**Exercise description:**
The answer must consist of every line from the entries below that contains the word "eapply".

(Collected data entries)
------------------------------
Lemma follows_gets (f : sim → A) : (∀ s m, sound s m → f (other m s) = f s) → follows (gets f) (gets f).
Proof using Type. intros Hf s m Hs. split; [by rewrite (Hf s m)|]. by exists m. Qed.
Lemma follows_panic w : follows (panic w : M A) (panic w).
Proof using Type. by intros s m Hs. Qed.
Lemma follows_total (r : res A) : follows (total r) (total r).
Proof using Type. intros s m Hs. unfold total. destruct r; [|done..]. split; [done|]. by exists m. Qed.
Lemma follows_attempt (r : pres A) : follows (attempt r) (attempt r).
Proof using Type. intros s m Hs. unfold attempt. destruct r; [| |done]; (split; [done|]; by exists m). Qed.

Lemma follows_foldM (f g : B → A → M B) l :
  (∀ b a, a ∈ l → follows (f b a) (g b a)) → ∀ b, follows (foldM f b l) (foldM g b l).
Proof using Type.
  induction l as [|a l IH]; intros Hf b; cbn [foldM]; [intros s m Hs; split; [done|]; by exists m|].
  intros s m Hs. specialize (Hf b a ltac:(by left) s m Hs) as H1. unfold mbind, M_bind.
  destruct (f b a s) as [[b1 t]|e|w], (g b a (other m s)) as [[b2 u]|e'|w']; try done.
  destruct H1 as (<- & m' & -> & Ht). apply IH; [|done]. intros; apply Hf. by right.
Qed.
End Rules.

Lemma follows_and_then {A B} (x y : M (perror + A)) (k k' : A → M (perror + B)) :
  follows x y → (∀ a, follows (k a) (k' a)) → follows (and_then x k) (and_then y k').
Proof using Type.
  intros Hx Hk. unfold and_then. apply (follows_bind); [done|]. intros [e|a]; [|done]. apply (follows_ret).
Qed.

Lemma follows_modify f g :
  (∀ s m, g (other m s) = other m (f s)) → (∀ s m, sound s m → sound (f s) m) → follows (modify f) (modify g).
Proof using Type. intros Hf Hg s m Hs. split; [done|]. exists m. split; [apply Hf|by apply Hg]. Qed.
Lemma follows_when b x y : (b = true → follows x y) → follows (when b x) (when b y).
Proof using Type. destruct b; intros H; [by apply H|apply follows_ret]. Qed.
Lemma follows_raise e : follows (raise e) (raise e).
Proof using Type.
  apply follows_modify; [done|]. intros s m []. split; try done. cbn. eapply Forall_impl; [done|]. by intros l [? _].
Qed.
Lemma follows_or_raise {A} (r : perror + A) k k' :
  (∀ a, follows (k a) (k' a)) → follows (or_raise r k) (or_raise r k').
Proof using Type. intros Hk. destruct r as [e|a]; [apply follows_raise|apply Hk]. Qed.
Lemma follows_sticky r a : follows (sticky r a) (sticky r a).
Proof using Type.
  intros s m Hs. unfold sticky. change (s_err (other m s)) with (s_err s). destruct (s_err s).
  - split; [done|]. by exists m.
  - destruct r as [b|e|w]; [split; [done|]; by exists m| |done]. split; [done|]. exists m. split; [done|].
    destruct Hs as [Hin Hcu Hp Hl Hm Ho]. split; try done. cbn. eapply Forall_impl; [done|]. by intros l [? _].
Qed.
Lemma follows_bucket j : follows (bucket j) (bucket j).
Proof using Type.
  intros s m Hs. unfold bucket. change (s_cashBuckets (other m s)) with (s_cashBuckets s).
  destruct (s_cashBuckets s !! j); [|done]. split; [done|]. by exists m.
Qed.
Lemma follows_spending : follows spending spending.
Proof using Type.
  intros s m Hs. unfold spending. change (cash_plan (other m s)) with (cash_plan s).
  destruct (Spending (cash_plan s)); [|done]. split; [done|]. by exists m.
Qed.

(** A loan read is a state of a loan of the input. *)
Lemma follows_loan {A} j (k k' : loanState → M A) :
  (∀ l, known i l → follows (k l) (k' l)) → follows (loan j ≫= k) (loan j ≫= k').
Proof using Type.
  apply follows_bind_with.
  - intros s m Hs. unfold loan. change (s_loans (other m s)) with (s_loans s).
    destruct (s_loans s !! j); [|done]. split; [done|]. by exists m.
  - intros s m l t Hs [Hl _]%loan_Ok. by eapply (Forall_lookup_1 _ _ _ _ (sd_loans s m Hs)).
Qed.
Lemma follows_zero {A} (k k' : Amount → M A) :
  follows (k (Zero (in_currency i))) (k' (Zero (in_currency i))) → follows (gets zero ≫= k) (gets zero ≫= k').
Proof using Type.
  intros Hk. apply (follows_bind_with (λ z, z = Zero (in_currency i))); [by apply follows_gets| |by intros ? ->].
  intros s m z t Hs [-> ->]%gets_Ok. unfold zero. by rewrite (sd_cur s m Hs).
Qed.

(** What the policies say of a run. *)
Lemma follows_policy {A B} (f : PlanInput.Policy → A) (k k' : A → M B) :
  follows (k (f pol)) (k' (f pol')) → follows (gets (λ s, f (s_pol s)) ≫= k) (gets (λ s, f (s_pol s)) ≫= k').
Proof using Type.
  intros Hk s m Hs. unfold mbind, M_bind, gets. rewrite (sd_pol s m Hs). by apply Hk.
Qed.

(** Writes to the loans. *)
Definition keeps (f : loanState → loanState) : Prop :=
  ∀ l, l_pos (f l) = l_pos l ∧ l_fp (f l) = l_fp l ∧
    (l_balance (f l) = l_balance l ∨ cur (l_balance (f l)) = in_currency i) ∧ (l_carried (f l) = l_carried l).

Lemma keeps_known f l (P : Prop) :
  keeps f → known i l ∧ (P → cur (l_balance l) = in_currency i) →
  known i (f l) ∧ (P → cur (l_balance (f l)) = in_currency i).
Proof using Type.
  intros Hf [[Hp Hfp Hb Hc] Hcur]. destruct (Hf l) as (Ep & Ef & Eb & Ec). split; [split|].
  - by rewrite Ep.
  - unfold l_contract. rewrite Ep. by rewrite Ef.
  - destruct Eb as [-> |Eb]; [done|by right].
  - by rewrite Ec.
  - destruct Eb as [-> |Eb]; [done|]. by intros _.
Qed.
Lemma sound_alter s m j f : sound s m → keeps f → sound (set s_loans (alter f j) s) m.
Proof using Type.
  intros [Hin Hcu Hp Hl Hm Ho] Hf. split; try done. cbn. apply Forall_alter; [done|]. intros l _. by apply keeps_known.
Qed.
Lemma sound_fmap s m f : sound s m → keeps f → sound (set s_loans (fmap f) s) m.
Proof using Type.
  intros [Hin Hcu Hp Hl Hm Ho] Hf. split; try done. cbn. apply Forall_fmap. eapply Forall_impl; [done|].
  intros l. by apply keeps_known.
Qed.
Lemma follows_loans f g :
  (∀ s m, g (other m s) = other m (f s)) → (∀ s m, sound s m → sound (f s) m) → follows (modify f) (modify g).
Proof using Type. apply follows_modify. Qed.

(** The balance may lose its currency to an overflow, and is then not drawn on again. *)
Lemma follows_draw_balance j x : follows (draw_loan j l_balance x) (draw_loan j l_balance x).
Proof using Type.
  intros s m Hs. unfold draw_loan, mbind, M_bind, loan, sub, sticky, assign_loan, alter_loan, modify.
  change (s_loans (other m s)) with (s_loans s). destruct (s_loans s !! j) as [l|] eqn:El; [|done].
  change (s_err (other m s)) with (s_err s).
  pose proof (Forall_lookup_1 _ _ _ _ (sd_loans s m Hs) El) as [Hk Hc].
  assert (∀ t v, sound t m → in_plan (in_currency i) v → (s_err t = None → cur v = in_currency i) →
    sound (set s_loans (alter (set l_balance (λ _, v)) j) t) m) as Hset.
  { intros t v [Hin Hcu Hp Hl Hm Ho] Hv Hvc. split; try done. cbn.
    apply Forall_alter; [done|]. intros l' _ [[] _]. split; [by split|done]. }
  destruct (s_err s) as [e|] eqn:Ee.
  - split; [done|]. exists m. split; [done|]. apply Hset; [done|apply Hk|congruence].
  - specialize (Hc eq_refl). destruct (Sub (l_balance l) x) as [r|e|w] eqn:Es; [| |done]; (split; [done|]); exists m; (split; [done|]).
    + apply Sub_cur in Es. rewrite Hc in Es. apply Hset; [done|by right|done].
    + assert (sound (s <| s_err := Some (Core e) |>) m) as Hs'.
      { destruct Hs as [Hin Hcu Hp Hl Hm Ho]. split; try done. cbn. eapply Forall_impl; [done|]. by intros l' [? _]. }
      apply Hset; [done|by left|done].
Qed.

(** ** The memo *)

Lemma sound_memo s m m1 m2 :
  sound s m → remembers (known i) m1 → remembers (known i) m2 → sound (set s_cache (λ _, m1) s) m2.
Proof using Type. intros [Hin Hcu Hp Hl Hm Ho] H1 H2. by split. Qed.

Lemma refreshed_eq l s :
  refreshed l s = match cache_next (s_cache s) l with
    | (m, Ok o) => Ok (inr (refresh_loan l o), set s_cache (λ _, m) s)
    | (m, Err e) => Ok (inl e, set s_cache (λ _, m) s)
    | (m, Panic w) => Panic w
    end.
Proof using Type.
  unfold refreshed, mbind, M_bind, gets. destruct (cache_next (s_cache s) l) as [m [o|e|w]]; done.
Qed.

(** The memo answers both runs alike. *)
Lemma next_follows l s m :
  known i l → sound s m →
  ∃ m1 m2, cache_next (s_cache s) l = (m1, fresh l) ∧ cache_next m l = (m2, fresh l) ∧
    sound (set s_cache (λ _, m1) s) m2.
Proof using Hterms.
  intros Hl Hs. pose proof (known_tells i Hterms) as Htells.
  destruct (cache_next (s_cache s) l) as [m1 r1] eqn:E1, (cache_next m l) as [m2 r2] eqn:E2.
  destruct (cache_next_remembers _ _ _ _ _ Htells (sd_memo s m Hs) Hl E1) as [-> H1].
  destruct (cache_next_remembers _ _ _ _ _ Htells (sd_other s m Hs) Hl E2) as [-> H2].
  exists m1, m2. split; [done|]. split; [done|]. by apply (sound_memo _ m).
Qed.

Lemma follows_refreshed l : known i l → follows (refreshed l) (refreshed l).
Proof using Hterms.
  intros Hl s m Hs. rewrite !refreshed_eq. change (s_cache (other m s)) with m.
  destruct (next_follows l s m Hl Hs) as (m1 & m2 & -> & -> & H). destruct (fresh l); [| |done]; (split; [done|]);
    by exists m2.
Qed.
Lemma follows_calendar j : follows (calendar j) (calendar j).
Proof using Hterms.
  unfold calendar. apply follows_loan. intros l Hl s m Hs. unfold mbind, M_bind, gets. cbv beta iota.
  change (s_cache (other m s)) with m. pose proof (known_tells i Hterms) as Htells.
  destruct (cache_calendar (s_cache s) l) as [m1 r1] eqn:E1, (cache_calendar m l) as [m2 r2] eqn:E2.
  destruct (cache_calendar_remembers _ _ _ _ _ Htells (sd_memo s m Hs) Hl E1) as (H1 & -> & _).
  destruct (cache_calendar_remembers _ _ _ _ _ Htells (sd_other s m Hs) Hl E2) as (H2 & -> & _).
  assert (sound (set s_cache (λ _, m1) s) m2) as Hs' by by apply (sound_memo _ m).
  unfold assign, modify, attempt. destruct (core (NewCalendar (l_contract l))); [| |done]; (split; [done|]); by exists m2.
Qed.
------------------------------
**Solution to this task:**
  apply follows_modify; [done|]. intros s m []. split; try done. cbn. eapply Forall_impl; [done|]. by intros l [? _].
    destruct Hs as [Hin Hcu Hp Hl Hm Ho]. split; try done. cbn. eapply Forall_impl; [done|]. by intros l [? _].
  - intros s m l t Hs [Hl _]%loan_Ok. by eapply (Forall_lookup_1 _ _ _ _ (sd_loans s m Hs)).
  intros [Hin Hcu Hp Hl Hm Ho] Hf. split; try done. cbn. apply Forall_fmap. eapply Forall_impl; [done|].
      { destruct Hs as [Hin Hcu Hp Hl Hm Ho]. split; try done. cbn. eapply Forall_impl; [done|]. by intros l' [? _]. }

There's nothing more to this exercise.